**Data for this task**
*** Begin section ***
(** C10: when the caller is both predictor and counterparty, the caller
    is handled as the predictor (its token id, its stake) and is reported
    winner whether or not the predictor won. *)
Theorem caller_on_both_sides (position : ClaimablePosition)
  (walletAddress : string) (total stake : Z) :
  passes_gating position walletAddress = true ->
  toLowerCase (predictor position) = toLowerCase walletAddress ->
  toLowerCase (counterparty position) = toLowerCase walletAddress ->
  StringToBigInt (totalCollateral position) = Some total ->
  StringToBigInt (or_else (predictorCollateral position) "0") = Some stake ->
  getClaimableInfo position walletAddress =
  Return (Some {| tokenId := predictorNftTokenId position;
                  isWinner := true;
                  winnings := total - stake;
                  marketName := market_label position |}).
Proof.
  intros Hg Hp Hc Ht Hs.
  assert (HP : is_predictor position walletAddress = true)
    by (unfold is_predictor; apply String.eqb_eq, Hp).
  assert (HC : is_counterparty position walletAddress = true)
    by (unfold is_counterparty; apply String.eqb_eq, Hc).
  assert (Hs' : StringToBigInt (caller_stake position walletAddress) = Some stake)
    by (unfold caller_stake; rewrite HP; exact Hs).
  rewrite (getClaimableInfo_claimable position walletAddress total stake Hg Ht Hs').
  unfold caller_token, caller_wins. rewrite HP, HC.
  destruct (didPredictorWin position); reflexivity.
Qed.

Lemma caller_on_both_sides_witness :
  didPredictorWin selfTrade = false
  /\ getClaimableInfo selfTrade "0xABC1" =
     Return (Some {| tokenId := "11"; isWinner := true; winnings := 60;
                     marketName := "Rain" |}).
Proof.
  split; [reflexivity|].
  apply (caller_on_both_sides selfTrade "0xABC1" 100 40); reflexivity.
Defined.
*** End section ***
Your task is to repeat each line of the material exactly.

(** C10: when the caller is both predictor and counterparty, the caller
    is handled as the predictor (its token id, its stake) and is reported
    winner whether or not the predictor won. *)
Theorem caller_on_both_sides (position : ClaimablePosition)
  (walletAddress : string) (total stake : Z) :
  passes_gating position walletAddress = true ->
  toLowerCase (predictor position) = toLowerCase walletAddress ->
  toLowerCase (counterparty position) = toLowerCase walletAddress ->
  StringToBigInt (totalCollateral position) = Some total ->
  StringToBigInt (or_else (predictorCollateral position) "0") = Some stake ->
  getClaimableInfo position walletAddress =
  Return (Some {| tokenId := predictorNftTokenId position;
                  isWinner := true;
                  winnings := total - stake;
                  marketName := market_label position |}).
Proof.
  intros Hg Hp Hc Ht Hs.
  assert (HP : is_predictor position walletAddress = true)
    by (unfold is_predictor; apply String.eqb_eq, Hp).
  assert (HC : is_counterparty position walletAddress = true)
    by (unfold is_counterparty; apply String.eqb_eq, Hc).
  assert (Hs' : StringToBigInt (caller_stake position walletAddress) = Some stake)
    by (unfold caller_stake; rewrite HP; exact Hs).
  rewrite (getClaimableInfo_claimable position walletAddress total stake Hg Ht Hs').
  unfold caller_token, caller_wins. rewrite HP, HC.
  destruct (didPredictorWin position); reflexivity.
Qed.

Lemma caller_on_both_sides_witness :
  didPredictorWin selfTrade = false
  /\ getClaimableInfo selfTrade "0xABC1" =
     Return (Some {| tokenId := "11"; isWinner := true; winnings := 60;
                     marketName := "Rain" |}).
Proof.
  split; [reflexivity|].
  apply (caller_on_both_sides selfTrade "0xABC1" 100 40); reflexivity.
Defined.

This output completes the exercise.